Lovgate.AO installs a backdoor on the infected computer, which listens on a
port selected at random. It does this in order to allow remote access to the
computer, and it takes action that could compromise the confidentiality of
data stored on the system (it collects information which it then sends to
the person who created the code) or impede the users from working on the
computer. In addition, if Lovgate.AO finds certain processes -related to
antivirus programs and other worms- active in memory, it terminates them.

The first actual worm that we'll look at today is Korgo.X, which uses the
Windows LSASS vulnerability to spread across the Internet and insert itself
automatically in computers. It also affects all Windows platforms, although
it only automatically enters system with Windows XP and 2000 that haven't
been updated.

The 'X' variant of Korgo goes memory resident and connects to a series of
IRC servers, from which it can download files and run them on the infected

The next worm we'll be talking about today is Evaman.A. It spreads via an
email simulating an error message, to all the addresses it finds on a
certain website. On some occasions, when Evaman.A is run for the first time
it opens Notepad.

This report will finish by looking at Bagle.AD, a worm that spreads both via
e-mail and P2P file-sharing applications.

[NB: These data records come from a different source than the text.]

(** * Freehand-stroke shape classifier (utils/geometry.ts)

    A shallow embedding of the classifier of the drawing surface:
    [getDistance], [getPathLength], [perpendicularDistance],
    [ramerDouglasPeucker] and [analyzeShape].

    Numbers are JavaScript numbers, that is IEEE 754 binary64 values; they
    are modelled by Rocq's primitive floats, whose operations are specified
    against [SpecFloat] by the axioms of [FloatAxioms].  [Math.sqrt] is the
    correctly rounded square root, and [Math.pow(v, 2)] is [v * v], as the
    engines compute it (the [pow] of fdlibm returns [x * x] for the
    exponent 2).

    Arrays are lists.  A read out of range yields [undefined] in JavaScript;
    every indexed read of the source is passed at once to a function that
    dereferences it, so such a read is modelled by the outcome [TypeError].
    The recursion of the simplifier is not structural: it is given fuel, and
    running out of fuel is the outcome [OutOfFuel].  The call stack is not
    bounded.

    The two functions are modelled a second time over a store of mutable
    arrays ([Module Store]), to state what a call does to its input. *)

From Stdlib Require Import Floats ZArith List Bool Lia PeanoNat Uint63.
Import ListNotations.

Set Warnings "-inexact-float".

(** ** Outcomes of a call *)

Inductive outcome (A : Type) : Type :=
| Returns (a : A)
| TypeError
| OutOfFuel.

Arguments Returns {A} a.
Arguments TypeError {A}.
Arguments OutOfFuel {A}.

Definition bind {A B : Type} (c : outcome A) (k : A -> outcome B) : outcome B :=
  match c with
  | Returns a => k a
  | TypeError => TypeError
  | OutOfFuel => OutOfFuel
  end.

Notation "x <- c ;; k" := (bind c (fun x => k))
  (at level 61, c at next level, right associativity).

(** ** Data model *)

Record Point : Set := mkPoint { x : float; y : float }.

Inductive ShapeType : Set := circle | rect | triangle | line | unknown.

(** The [data] field is [any] in the source; these are the five shapes of
    object that [analyzeShape] stores in it. *)
Inductive ShapeData : Set :=
| DataNull
| DataLine (start end_ : Point)
| DataRect (left top width height : float)
| DataTriangle (centerX centerY width height : float)
| DataCircle (centerX centerY radius : float).

Record ShapeAnalysis : Set :=
  mkShape { type : ShapeType; score : float; data : ShapeData }.

(** ** Array primitives *)

(** [points[i]] followed by a dereference. *)
Definition get (points : list Point) (i : nat) : outcome Point :=
  match nth_error points i with
  | Some p => Returns p
  | None => TypeError
  end.

(** [a.slice(from, to)] for [0 <= from] and [0 <= to]; the bounds are
    clamped to the array.  The one call of the source whose upper bound can
    be negative is [a.slice(0, a.length - 1)] on an empty [a], which is empty
    as [slice 0 (0 - 1) []] is. *)
Definition slice {A : Type} (from to : nat) (a : list A) : list A :=
  firstn (to - from) (skipn from a).

(** [a.length] as a number (exact below [2^53]; an array has fewer than
    [2^32] elements). *)
Definition lengthF {A : Type} (a : list A) : float :=
  PrimFloat.of_uint63 (Uint63.of_Z (Z.of_nat (length a))).

(** [Math.max(a, b)]: NaN if either is NaN, and [+0] above [-0]. *)
Definition Math_max (a b : float) : float :=
  if PrimFloat.is_nan a || PrimFloat.is_nan b then PrimFloat.nan
  else if PrimFloat.ltb a b then b
  else if PrimFloat.ltb b a then a
  else if PrimFloat.get_sign a then b else a.

(** ** Helper functions *)

Open Scope float_scope.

Bagle.AD opens and listens on TCP port 1234 waiting for a remote connection.
Through this connection, it could allow an attacker to compromise
confidential data or take action that would impede the normal use of the
computer. This feature of the worm will remain active until January 24 2005.
To notify its creator that the PC is remotely accessible through the open
port, the worm connects to a website with a PHP script.

Bagle.AD eliminates entries corresponding to some variants of the Netsky
worm from the Windows registry, preventing it from activating when Windows
is started up. When it is run it displays a false error message.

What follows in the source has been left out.